To start off with, check out Roy Fielding’s blog (“Untangled”), specifically this entry: “REST APIs must be hypertext-driven“.
A few things can immediately be learned from that post alone. Specifically,
1. Hypermedia: REST is driven by hypertext. If you’re not using hypermedia, you’re not doing REST (more on that later).
2. URIs: REST doesn’t care about how you define your URIs. If your web-service goes into detail about what the URIs you build should look like, then you’re not doing REST. REST is 100% hypertext-driven and 0% URI-driven. If you didn’t fully get that from the above link, Roy further clarifies his position in a news-group posting:
“…any pre-definition of URI layout or WSDL-like service semantics is an absolute waste of time as far as a RESTful architecture is concerned. External artifacts might help the developers communicate about or improve the design of their system, just as readable URIs will help a human user understand where they are in a hypertext user-interface, but those external artifacts must not have a role in the runtime architecture if the system is truly hypertext-driven.”

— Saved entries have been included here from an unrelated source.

Lemma safe_lift (r : res A) : safe (lift r).
Proof. intros w. exists r, w. split; [reflexivity | apply client_step_refl]. Qed.

Lemma safe_bind (m : M A) (k : A -> M B) :
  safe m -> (forall a, safe (k a)) -> safe (bind m k).
Proof.
  intros Hm Hk w. destruct (Hm w) as (r & w1 & E & S1). unfold bind. rewrite E.
  destruct r as [a|e].
  - destruct (Hk a w1) as (r2 & w2 & E2 & S2). exists r2, w2.
    split; [assumption | eapply client_step_trans; eassumption].
  - exists (Raise e), w1. now split.
Qed.

Lemma safe_try_except (m : M A) (h : exn -> M A) :
  safe m -> (forall e, safe (h e)) -> safe (try_except m h).
Proof.
  intros Hm Hh w. destruct (Hm w) as (r & w1 & E & S1). unfold try_except.
  rewrite E. destruct r as [a|e].
  - exists (Ok a), w1. now split.
  - destruct (Hh e w1) as (r2 & w2 & E2 & S2). exists r2, w2.
    split; [assumption | eapply client_step_trans; eassumption].
Qed.

Lemma consuming_safe (m : M A) : consuming m -> safe m.
Proof. intros H w. destruct (H w) as (r & w' & E & S & _). now exists r, w'. Qed.

Lemma consuming_bind (m : M A) (k : A -> M B) :
  consuming m -> (forall a, safe (k a)) -> consuming (bind m k).
Proof.
  intros Hm Hk w. destruct (Hm w) as (r & w1 & E & S1 & C1). unfold bind. rewrite E.
  destruct r as [a|e].
  - destruct (Hk a w1) as (r2 & w2 & E2 & S2). exists r2, w2.
    split; [assumption|]. split; [eapply client_step_trans; eassumption|].
    intros _. destruct S2 as [_ L2]. specialize (C1 eq_refl). lia.
  - exists (Raise e), w1. repeat split; try apply S1. discriminate.
Qed.

End SafeRules.

Lemma safe_log ev : safe (log ev).
Proof. intros w. eexists _, _. split; [reflexivity|]. split; simpl; [reflexivity | lia]. Qed.

Lemma safe_get_rate_limit : safe get_rate_limit.
Proof. intros w. eexists _, _. split; [reflexivity | apply client_step_refl]. Qed.

Lemma safe_set_rate_limit rl : safe (set_rate_limit rl).
Proof. intros w. eexists _, _. split; [reflexivity|]. split; simpl; [reflexivity | lia]. Qed.

Lemma safe_seconds_until s : safe (seconds_until s).
Proof.
  intros w. unfold seconds_until. destruct (clock w); eexists _, _;
    (split; [reflexivity|]); split; simpl; auto.
Qed.

Lemma consuming_session_post q v : consuming (session_post q v).
Proof.
  intros w. unfold session_post.
  destruct (script w) as [|[msg|result] rest] eqn:E; eexists _, _;
    (split; [reflexivity|]); unfold client_step; cbn [script _repos]; rewrite ?E;
    simpl; repeat split; auto; try lia; try discriminate.
Qed.

Ltac safe_step :=
  first
    [ apply safe_ret | apply safe_raise | apply safe_lift | apply safe_log
    | apply safe_get_rate_limit | apply safe_set_rate_limit
    | apply safe_seconds_until
    | apply safe_bind; [|intros ?]
    | match goal with
      | |- safe (if ?b then _ else _) => destruct b
      | |- safe (match ?x with _ => _ end) => destruct x
      | |- safe (let _ := _ in _) => cbv zeta
      end ].
Ltac safe_tac := repeat safe_step.

(** ** The backoff wrapper *)

Section BackoffFacts.
Context {A : Type}.
Variables (max_retries : nat) (base_delay max_delay exponential_base : Q).
Variable exceptions : exn -> bool.
Variable func : M A.

Let loop := wrapper_loop max_retries base_delay max_delay exponential_base
              exceptions func.

(** The wrapped call returned: so does the wrapper, at once. *)
Lemma wrapper_loop_returns attempt rest last w a w' :
  func w = Some (Ok a, w') ->
  loop (attempt :: rest) last w = Some (Ok a, w').
Proof.
  intros Hf. unfold loop. cbn [wrapper_loop]. unfold try_except.
  now rewrite Hf.
Qed.

(** A failure outside [exceptions] is not caught. *)
Lemma wrapper_loop_not_retryable attempt rest last w e w' :
  func w = Some (Raise e, w') -> exceptions e = false ->
  loop (attempt :: rest) last w = Some (Raise e, w').
Proof.
  intros Hf He. unfold loop. cbn [wrapper_loop]. unfold try_except.
  now rewrite Hf, He.
Qed.

(** A caught failure before the last attempt: sleep, then go on. *)
Lemma wrapper_loop_retry attempt rest last w e w' :
  func w = Some (Raise e, w') -> exceptions e = true ->
  attempt <> max_retries ->
  loop (attempt :: rest) last w
  = loop rest (Some e)
      (after_sleep (backoff_delay base_delay max_delay exponential_base attempt) w').
Proof.
  intros Hf He Hn. unfold loop. cbn [wrapper_loop]. unfold try_except at 1.
  rewrite Hf, He. apply Nat.eqb_neq in Hn. rewrite Hn. reflexivity.
Qed.

(** A caught failure at the last attempt is raised again. *)
Lemma wrapper_loop_exhausted rest last w e w' :
  func w = Some (Raise e, w') -> exceptions e = true ->
  loop (max_retries :: rest) last w = Some (Raise e, w').
Proof.
  intros Hf He. unfold loop. cbn [wrapper_loop]. unfold try_except.
  now rewrite Hf, He, Nat.eqb_refl.
Qed.

End BackoffFacts.

(** C7.  With 3 retries, base delay 2 and multiplier 2 (cap 60), an
    operation that fails four times in a row with a retryable failure is
    called again after sleeping 2, then 4, then 8 seconds, each delay being
    [min(base_delay * multiplier^attempt, max_delay)]; the failure of the
    fourth call is what the wrapper raises, in the world that call left.  A
    failure that is not retryable is raised at once: no sleep, no second
    call. *)
Theorem backoff_schedule {A} (exceptions : exn -> bool) (func : M A)
    (w w0 w1 w2 w3 : world) (e0 e1 e2 e3 : exn) :
  func w = Some (Raise e0, w0) -> exceptions e0 = true ->
  func (after_sleep 2 w0) = Some (Raise e1, w1) -> exceptions e1 = true ->
  func (after_sleep 4 w1) = Some (Raise e2, w2) -> exceptions e2 = true ->
  func (after_sleep 8 w2) = Some (Raise e3, w3) -> exceptions e3 = true ->
  exponential_backoff 3 2 60 2 exceptions func w = Some (Raise e3, w3)
  /\ map (backoff_delay 2 60 2) [0; 1; 2]%nat = [2; 4; 8]%Q
  /\ (forall attempt,
        backoff_delay 2 60 2 attempt = Qmin (2 * 2 ^ Z.of_nat attempt) 60)
  /\ (forall max_retries base_delay max_delay exponential_base v e v',
        func v = Some (Raise e, v') -> exceptions e = false ->
        exponential_backoff max_retries base_delay max_delay exponential_base
          exceptions func v = Some (Raise e, v')).
Proof.
  intros H0 X0 H1 X1 H2 X2 H3 X3. repeat split.
  - unfold exponential_backoff. cbn [seq Nat.add].
    rewrite (wrapper_loop_retry _ _ _ _ _ _ _ _ _ _ _ _ H0 X0) by discriminate.
    change (backoff_delay 2 60 2 0) with 2%Q.
    rewrite (wrapper_loop_retry _ _ _ _ _ _ _ _ _ _ _ _ H1 X1) by discriminate.
    change (backoff_delay 2 60 2 1) with 4%Q.
    rewrite (wrapper_loop_retry _ _ _ _ _ _ _ _ _ _ _ _ H2 X2) by discriminate.
    change (backoff_delay 2 60 2 2) with 8%Q.
    exact (wrapper_loop_exhausted _ _ _ _ _ _ _ _ _ _ _ H3 X3).
  - intros max_retries base_delay max_delay exponential_base v e v' Hf He.
    unfold exponential_backoff. rewrite Nat.add_1_r. cbn [seq].
    now apply wrapper_loop_not_retryable.
Qed.

(** The theorem applies to an operation that always fails with a connection
    error. *)
Lemma backoff_schedule_witness :
  exponential_backoff 3 2 60 2 is_request_exception
    (raise (A := unit) (RequestException "down")) (fresh [])
  = Some (Raise (RequestException "down"),
          after_sleep 8 (after_sleep 4 (after_sleep 2 (fresh [])))).
Proof.
  refine (proj1 (backoff_schedule is_request_exception
                   (raise (RequestException "down"))
                   (fresh []) _ _ _ _ _ _ _ _
                   eq_refl eq_refl eq_refl eq_refl eq_refl eq_refl eq_refl eq_refl)).
Defined.

Lemma consuming_wrapper_loop {A} n b c m exc (func : M A) :
  consuming func ->
  forall attempts last, consuming (wrapper_loop n b c m exc func attempts last).
Proof.
  intros Hf attempts. induction attempts as [|a rest IH]; intros last w; cbn [wrapper_loop].
  - destruct last; eexists _, _; (split; [reflexivity|]);
      (split; [apply client_step_refl | discriminate]).
  - unfold try_except. destruct (Hf w) as (r & w1 & E & S1 & C1). rewrite E.
    destruct r as [x|e]; [now exists (Ok x), w1|].
    destruct (exc e); [|exists (Raise e), w1; repeat split; try apply S1; discriminate].
    destruct (a =? n)%nat;
      [exists (Raise e), w1; repeat split; try apply S1; discriminate|].
    unfold bind, sleep, log.
    match goal with |- context [wrapper_loop _ _ _ _ _ _ _ _ ?w2] =>
      destruct (IH (Some e) w2) as (r2 & w3 & E2 & [R2 L2] & C2) end.
    exists r2, w3. cbn [script _repos] in *. destruct S1 as [R1 L1].
    split; [exact E2|]. split; [split; [congruence | lia]|].
    intros Hok. specialize (C2 Hok). lia.
Qed.

(** ** The transport *)

Section ClientFacts.
Context `{Builtins}.

Lemma consuming_execute_body q v : consuming (execute_body q v).
Proof.
  unfold execute_body. apply consuming_bind; [apply consuming_session_post|].
  intros result. safe_tac.
Qed.

Lemma consuming_execute q v : consuming (execute q v).
Proof. apply consuming_wrapper_loop, consuming_execute_body. Qed.

Lemma safe_execute q v : safe (execute q v).
Proof. apply consuming_safe, consuming_execute. Qed.

Lemma safe_check_rate_limit : safe check_rate_limit.
Proof. unfold check_rate_limit. apply safe_bind; [apply safe_execute|]. intros; safe_tac. Qed.

Lemma safe_wait_for_rate_limit m : safe (wait_for_rate_limit m).
Proof.
  unfold wait_for_rate_limit, calculate_wait_time, sleep.
  repeat first [apply safe_check_rate_limit | safe_step].
Qed.

Lemma safe_get_rate_limit_info : safe get_rate_limit_info.
Proof.
  unfold get_rate_limit_info.
  repeat first [apply safe_check_rate_limit | safe_step].
Qed.

Lemma safe_remaining_requests : safe remaining_requests.
Proof. unfold remaining_requests. safe_tac. Qed.

(** The handler swallows every failure of the transport. *)
Lemma try_execute_spec q v w :
  exists r w',
    try_execute q v w = Some (Ok r, w') /\ client_step w w'
    /\ (r <> None -> (List.length (script w') < List.length (script w))%nat).
Proof.
  unfold try_execute, try_except, bind.
  destruct (consuming_execute q v w) as (r & w' & E & S & C). rewrite E.
  destruct r as [data|e]; cbn [ret].
  - exists (Some data), w'. repeat split; try apply S. intros _. now apply C.
  - exists None, w'. repeat split; try apply S. congruence.
Qed.


Lemma error_messages_ok errs msgs :
  Forall2 error_entry errs msgs ->
  comprehension (fun _ => Ok true)
    (fun e => py_get e "message" (VStr (py_str e))) errs = Ok (map VStr msgs).
Proof.
  induction 1 as [|e m errs msgs (d & -> & Hm) _ IH]; [reflexivity|].
  cbn [comprehension rbind py_get map]. unfold dict_get. rewrite Hm, IH.
  reflexivity.
Qed.

Lemma py_join_strings sep msgs :
  py_join sep (map VStr msgs) = Ok (join_with sep msgs).
Proof.
  induction msgs as [|m [|m' rest] IH]; try reflexivity.
  cbn [map py_join join_with] in *. rewrite IH. reflexivity.
Qed.

Lemma execute_body_graphql_errors query variables d errs msgs rest clk rl rows tr :
  assoc "errors" d = Some (VList errs) ->
  Forall2 error_entry errs msgs ->
  (assoc "data" d = None \/ exists data, assoc "data" d = Some (VDict data)) ->
  exists rl',
    execute_body query variables (mkWorld (HttpOk (VDict d) :: rest) clk rl rows tr)
    = Some (Raise (ValueError ("GraphQL errors: " ++ join_with "; " msgs)),
            mkWorld rest clk rl' rows (Posted query variables :: tr)).
Proof.
  intros He Hm Hd. unfold execute_body.
  mcbn.
  destruct Hd as [Hd|(data & Hd)]; rewrite ?Hd, ?He; mcbn.
  - eexists. rewrite (error_messages_ok _ _ Hm). mcbn. rewrite py_join_strings. mcbn.
    reflexivity.
  - destruct (assoc "rateLimit" data) as [rl1|] eqn:Er; mcbn; rewrite ?Hd; mcbn;
      rewrite ?Er; mcbn; rewrite ?He; mcbn;
      eexists; rewrite (error_messages_ok _ _ Hm); mcbn; rewrite py_join_strings;
      mcbn; reflexivity.
Qed.

(** A body with an error list of messages, and whose [data] is absent or an
    object, makes [execute] raise the [ValueError] of the joined messages
    after one round trip: no retry, no sleep. *)
Lemma execute_graphql_errors query variables d errs msgs rest clk rl rows tr :
  assoc "errors" d = Some (VList errs) ->
  Forall2 error_entry errs msgs ->
  (assoc "data" d = None \/ exists data, assoc "data" d = Some (VDict data)) ->
  exists rl',
    execute query variables (mkWorld (HttpOk (VDict d) :: rest) clk rl rows tr)
    = Some (Raise (ValueError ("GraphQL errors: " ++ join_with "; " msgs)),
            mkWorld rest clk rl' rows (Posted query variables :: tr)).
Proof.
  intros He Hm Hd.
  destruct (execute_body_graphql_errors query variables d errs msgs rest clk rl rows tr
              He Hm Hd) as (rl' & Hb).
  exists rl'. unfold execute, exponential_backoff. cbn [seq Nat.add].
  now apply wrapper_loop_not_retryable.
Qed.

(** Only a [RequestException] of the wrapped call is ever retried: any
    other failure of [execute_body] is the failure of [execute], in the same
    world. *)
Lemma execute_no_retry query variables w e w' :
  execute_body query variables w = Some (Raise e, w') ->
  is_request_exception e = false ->
  execute query variables w = Some (Raise e, w').
Proof.
  intros Hb He. unfold execute, exponential_backoff. cbn [seq Nat.add].
  now apply wrapper_loop_not_retryable.
Qed.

3. REST doesn’t depend on HTTP. You can choose to implement it using HTTP (and if you do, you shouldn’t change the way HTTP works), but you can implement it over any communication protocol. From that, it should also be clear that just using HTTP doesn’t make your API RESTful.
It’s probably a good time to point out that — in the comments section of that same blog entry — Roy also adds:
REST is intended for long-lived network-based applications that span multiple organizations. If you don’t see a need for the constraints, then don’t use them.
So, if you’re building an internal company web-service, don’t kill yourself trying to be 100% RESTful if it doesn’t quite work for you. Do what works best for you and your clients (that pretty much applies to any web-service you’re trying to build).
That being said, if you don’t follow all of the mandatory constraints of REST, then please don’t call your web-service RESTful (call it a web-service, or a hypermedia service, or what-ever might actually be appropriate).
Service Versioning and Media Types:
There are a few ways you can version your service (we’ll discuss how applicable these are to REST in a moment):
- in the URI itself (e.g., “http://myservice/v2/resource”);
- as a query parameter (e.g., “http://myservice/resource?version=2″);
- inside the payload of your data (e.g., “<myservice version=’2′ … />”); or
- as part of a custom media type (examples to follow).
Media Types & Data Formats
Sticking with media types for a moment, let’s first address the question of whether or not you should you use a generic media type (e.g., “application/xml”), versus using some other standard media type (e.g., “application/atom+xml”) or your own custom media type (we’ll leave the discussion about the choice of the last two for later).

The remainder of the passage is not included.